Grottaglie, regina dell'artigianato pugliese: le ceramiche

Aggiornamento: 23 gen 2021
Collocata su una collina nei pressi di Taranto, Grottaglie deve la sua notorietà alle celebri ceramiche. Dalle zuppiere alle tazze, dai boccali ai pumi, tali manufatti sono attualmente piuttosto ricercati, soprattutto per arredare l'abitato, col fine di dare un tocco rustico e originale agli spazi delle proprie abitazioni.
L'arte di trasformare l'argilla in oggetti raffinati e artistici non solo ha favorito l'economia della città, ma ha reso Grottaglie illustre e popolare oltre i confini della regione.
Tale tradizione ha origini antichissime: pare che i primi reperti risalgano al VII secolo a.C.
L'abbondante quantità di argilla presente nell'area della città ha permesso una secolare lavorazione: sino ad oggi la realizzazione delle ceramiche non ha mai smesso e gli esperti ceramisti hanno affinato quest'arte, fino a generare una pregiata e qualificata produzione, i bianchi di Grottaglie, insieme di oggetti decorati accuratamente con smalto bianco, dal gusto raffinato ed elegante.
Col tempo, la ceramica di Grottaglie si è innalzata anche al ruolo di souvenir: dal semplice vasellame a scopo decorativo agli utensili da cucina, questi oggetti hanno invaso ogni angolo delle città pugliesi. Il più rappresentativo, fra i souvenir, è il pumo, noto come lu pumu, simbolo di abbondanza e prosperità. Il successo ha suscitato così tanto interesse da diventare pezzo di collezionismo per gli appassionati di ceramica. Merita attenzione anche la ciarla, conosciuta dai più come una sorta di giara, recipiente dalla forma cilindrica, utilizzato per contenere liquidi.
Dove trovarle? Ovviamente nel quartiere delle ceramiche, meglio noto come Li cammanere, con cui si allude ai camini, ossia ai forni in cui è cotta la ceramica.
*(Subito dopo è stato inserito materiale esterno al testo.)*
(* ===== verification/Logger.v ===== *)
(** * The logger (pkg/logger/logger.go)

    The service logs through an interface with five levels. Below it is a library that
    drops an event whose level is under the global one. *)
From Stdlib Require Import Ascii String.
From S2P Require Import Prelude GoTypes.

(** Levels, in the order of the library. *)
Inductive Level := TraceLevel | DebugLevel | InfoLevel | WarnLevel | ErrorLevel | FatalLevel.
#[export] Instance Level_eq_dec : EqDecision Level.
Proof. solve_decision. Defined.

Definition severity (l : Level) : Z :=
  match l with
  | TraceLevel => -1 | DebugLevel => 0 | InfoLevel => 1 | WarnLevel => 2 | ErrorLevel => 3
  | FatalLevel => 4
  end.

(** The logging library on its own state: the global level, a logger as [zerolog.New] makes
    it with its level, and the writing of an Info event, plain or formatted. *)
Class Zerolog (Lib : Type) := {
  SetGlobalLevel : Level → ST Lib unit;
  GetLevel : Level;
  Info_Msg : string → ST Lib unit;
  Info_Msgf {A} : string → list A → ST Lib unit;
  lines : Lib → list string
}.

(** What a caller passes as a message: an error, a string, or a value of another type, with
    the text that %v gives of it. *)
Inductive Message := MError (e : error) | MString (s : string) | MOther (text : string).

(** How a call ends. *)
Inductive Flow := Continue | Exit (code : Z).

Definition ToLower (s : string) : string := of_bytes (ascii_lower <$> bytes s).

Module Logger.
Section Logger.
Context {Lib A : Type} `{Zerolog Lib}.

(** The level that [New] makes of its setting. *)
Definition level_of (level : string) : Level :=
  let l := ToLower level in
  if bool_decide (l = "error") then ErrorLevel
  else if bool_decide (l = "warn") then WarnLevel
  else if bool_decide (l = "info") then InfoLevel
  else if bool_decide (l = "debug") then DebugLevel
  else InfoLevel.

Definition New (level : string) : ST Lib unit := SetGlobalLevel (level_of level).

Definition log (message : string) (args : list A) : ST Lib unit :=
  match args with [] => Info_Msg message | _ => Info_Msgf message args end.

(** In the default case the message is printed twice, by %v. *)
Definition msg (level : string) (message : Message) (args : list A) : ST Lib unit :=
  match message with
  | MError e => log (Error e) args
  | MString s => log s args
  | MOther text =>
      log (level +:+ " message " +:+ text +:+ " has unknown type " +:+ text) args
  end.

Definition Debug (message : Message) (args : list A) : ST Lib unit := msg "debug" message args.
Definition Info (message : string) (args : list A) : ST Lib unit := log message args.
Definition Warn (message : string) (args : list A) : ST Lib unit := log message args.
Definition Error_ (message : Message) (args : list A) : ST Lib unit :=
  (if bool_decide (GetLevel = DebugLevel) then Debug message args else mret tt);;
  msg "error" message args.
Definition Fatal (message : Message) (args : list A) : ST Lib Flow :=
  msg "fatal" message args;; mret (Exit 1).
End Logger.
End Logger.

(** ** What is written *)

(** The documented behaviour of the library: a new logger has the lowest level, and an event
    is written if and only if its level is not under the global one. *)
Class ZerologLaws (Lib : Type) `{Zerolog Lib} := {
  global : Lib → Level;
  new_level : GetLevel = TraceLevel;
  SetGlobalLevel_global l z : global (SetGlobalLevel l z).2 = l ∧
                              lines (SetGlobalLevel l z).2 = lines z;
  Msgf_text {A} : string → list A → string;
  Info_Msg_spec m z : global (Info_Msg m z).2 = global z ∧
    lines (Info_Msg m z).2 =
    lines z ++ (if severity (global z) <=? severity InfoLevel then [m] else []);
  Info_Msgf_spec {A} m (args : list A) z : global (Info_Msgf m args z).2 = global z ∧
    lines (Info_Msgf m args z).2 =
    lines z ++ (if severity (global z) <=? severity InfoLevel then [Msgf_text m args] else [])
}.

(** A call of one of the five methods. *)
Inductive call (A : Type) :=
| CDebug (m : Message) (args : list A) | CInfo (m : string) (args : list A)
| CWarn (m : string) (args : list A) | CError (m : Message) (args : list A)
| CFatal (m : Message) (args : list A).
Arguments CDebug {A}. Arguments CInfo {A}. Arguments CWarn {A}. Arguments CError {A}.
Arguments CFatal {A}.

Section Calls.
Context {Lib A : Type} `{ZerologLaws Lib}.

Definition perform (c : call A) : ST Lib Flow :=
  match c with
  | CDebug m args => Logger.Debug m args;; mret Continue
  | CInfo m args => Logger.Info m args;; mret Continue
  | CWarn m args => Logger.Warn m args;; mret Continue
  | CError m args => Logger.Error_ m args;; mret Continue
  | CFatal m args => Logger.Fatal m args
  end.

Definition audible (l : Level) : bool := severity l <=? severity InfoLevel.

Lemma log_spec m (args : list A) z :
  global (Logger.log m args z).2 = global z ∧
  ∃ text, lines (Logger.log m args z).2 =
    lines z ++ (if audible (global z) then [text] else []).
Proof.
  unfold Logger.log. destruct args as [|a args].
  - destruct (Info_Msg_spec m z) as [Hg Hl]. split; [done|]. by exists m.
  - destruct (Info_Msgf_spec m (a :: args) z) as [Hg Hl]. split; [done|]. by eexists.
Qed.

Lemma msg_spec level m (args : list A) z :
  global (Logger.msg level m args z).2 = global z ∧
  ∃ text, lines (Logger.msg level m args z).2 =
    lines z ++ (if audible (global z) then [text] else []).
Proof. destruct m; apply log_spec. Qed.

Lemma perform_spec c z :
  global (perform c z).2 = global z ∧
  (∃ text, lines (perform c z).2 = lines z ++ (if audible (global z) then [text] else [])) ∧
  (perform c z).1 = match c with CFatal _ _ => Exit 1 | _ => Continue end.
Proof.
  assert (∀ m : ST Lib unit, (m ≫= λ _, mret Continue) z = (Continue, (m z).2)) as Hseq.
  { intros m. unfold mbind, ST_bind. by destruct (m z). }
  destruct c as [m args|m args|m args|m args|m args]; cbn [perform]; rewrite ?Hseq; cbn [fst snd].
  - destruct (msg_spec "debug" m args z). done.
  - destruct (log_spec m args z). done.
  - destruct (log_spec m args z). done.
  - unfold Logger.Error_. rewrite bool_decide_false by (by rewrite new_level).
    unfold mbind, ST_bind, mret, ST_ret. destruct (msg_spec "error" m args z). done.
  - unfold Logger.Fatal, mbind, ST_bind, mret, ST_ret.
    destruct (msg_spec "fatal" m args z). destruct (Logger.msg _ _ _ z). done.
Qed.
End Calls.

(** The calls one after another, until one ends the process. *)
Fixpoint perform_all {Lib A} `{Zerolog Lib} (cs : list (call A)) : ST Lib Flow :=
  match cs with
  | [] => mret Continue
  | c :: cs =>
      f ← perform c;
      match f with Exit code => mret (Exit code) | Continue => perform_all cs end
  end.

(** How many of the calls are made. *)
Fixpoint made {A} (cs : list (call A)) : nat :=
  match cs with
  | [] => 0
  | CFatal _ _ :: _ => 1
  | _ :: cs => S (made cs)
  end.

(** C40: What reaches the log. Every call is written as an Info event, whatever method was
    called: with LOG_LEVEL "error" or "warn" nothing is ever written, not an error and not
    the message of a fatal exit either; with any other setting every call writes one line,
    debug messages included. *)
Theorem logger_ignores_level {Lib A} `{ZerologLaws Lib} (level : string) (cs : list (call A)) z :
  let z' := (Logger.New level z).2 in
  let l := ToLower level in
  ∃ written,
    lines (perform_all cs z').2 = lines z ++ written ∧
    length written = (if bool_decide (l = "error") || bool_decide (l = "warn") then 0
                      else made cs)%nat.
Proof.
  cbv zeta. destruct (SetGlobalLevel_global (Logger.level_of level) z) as [Hg Hl].
  change (SetGlobalLevel (Logger.level_of level) z) with (Logger.New level z) in *.
  assert (audible (Logger.level_of level) =
    negb (bool_decide (ToLower level = "error") || bool_decide (ToLower level = "warn"))) as Ha.
  { unfold Logger.level_of. repeat (case_bool_decide; [done|]). done. }
  rewrite <-Hl. clear Hl. revert Hg. generalize (Logger.New level z).2.
  induction cs as [|c cs IH]; intros y Hg.
  { exists []. cbn. rewrite app_nil_r. split; [done|]. by case_match. }
  cbn [perform_all]. unfold mbind, ST_bind.
  destruct (perform_spec c y) as (Hgc & [text Hlc] & Hf).
  destruct (perform c y) as [f y']. cbn in Hgc, Hlc, Hf. rewrite Hg, Ha in Hlc. subst f.
  specialize (IH y' (eq_trans Hgc Hg)) as (written & Hw & Hn).
  destruct c; try (exists ((if negb (bool_decide (ToLower level = "error") ||
      bool_decide (ToLower level = "warn")) then [text] else []) ++ written);
    rewrite Hw, Hlc, <-app_assoc; (split; [done|]); rewrite length_app, Hn;
    by destruct (bool_decide (ToLower level = "error") || bool_decide (ToLower level = "warn"))).
  exists (if negb (bool_decide (ToLower level = "error") ||
      bool_decide (ToLower level = "warn")) then [text] else []). cbn. split; [done|].
  by destruct (bool_decide (ToLower level = "error") || bool_decide (ToLower level = "warn")).
Qed.

(** ** A run *)

Module LoggerRun.
Definition enabled (z : Level * list string) (s : string) : Level * list string :=
  (z.1, z.2 ++ (if severity z.1 <=? severity InfoLevel then [s] else [])).

#[local] Instance memory_log : Zerolog (Level * list string) := {|
  SetGlobalLevel l z := (tt, (l, z.2));
  GetLevel := TraceLevel;
  Info_Msg s z := (tt, enabled z s);
  Info_Msgf _ s _ z := (tt, enabled z s);
  lines := snd |}.

#[local] Program Instance memory_log_laws : ZerologLaws (Level * list string) := {|
  global := fst; Msgf_text _ s _ := s |}.
Solve Obligations with done.

Definition log_of (level : string) : Flow * list string :=
  let '(f, z) := (Logger.New level;;
    perform_all [CDebug (MString "polling") ([] : list nat); CWarn "slow" [];
                 CError (MError (ENew "no connection")) []; CFatal (MString "giving up") [];
                 CInfo "never" []]) (TraceLevel, []) in
  (f, lines z).

Example logs : (log_of "info", log_of "ERROR") =
  ((Exit 1, ["polling"; "slow"; "no connection"; "giving up"]), (Exit 1, [])).
Proof. vm_compute. reflexivity. Qed.
End LoggerRun.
Il quartiere, divenuto polo attrattivo di migliaia di turisti, è contraddistinto da negozi, botteghe e laboratori, dove poter osservare le fasi di lavorazione di piatti, utensili e oggetti in ceramica.
A rendere particolari e suggestivi i suddetti laboratori è la loro ubicazione: gran parte di queste officine artigianali sono scavate nel tufo, roccia tipica del sud Italia e non solo, che li rende veri scrigni di storia.
Non è un caso che il termine Grottaglie abbia origine dalle parole "Cryptae Aliae", ossia molte grotte, in riferimento ai primi insediamenti rupestri, dovuti alla presenza di numerose grotte dislocate nelle gravine qui presenti.
A poca distanza dalle botteghe della città, risulta fondamentale una visita al museo della Ceramica, che offre ai visitatori oltre 400 manufatti, che spaziano dai secoli passati ai giorni nostri.
Oggi, Grottaglie è annoverata nella lista delle 28 città della ceramica italiana, nonché fra le poche realtà artigianali protette dal marchio D.O.C.
Insomma, se nelle viuzze del centro storico di Bari puoi ammirare la creazione delle tipiche orecchiette pugliesi, a Grottaglie non puoi che apprezzare la realizzazione di queste preziose ceramiche. E la Puglia, si sa, è così: ovunque tu vada, c'è un mondo da scoprire.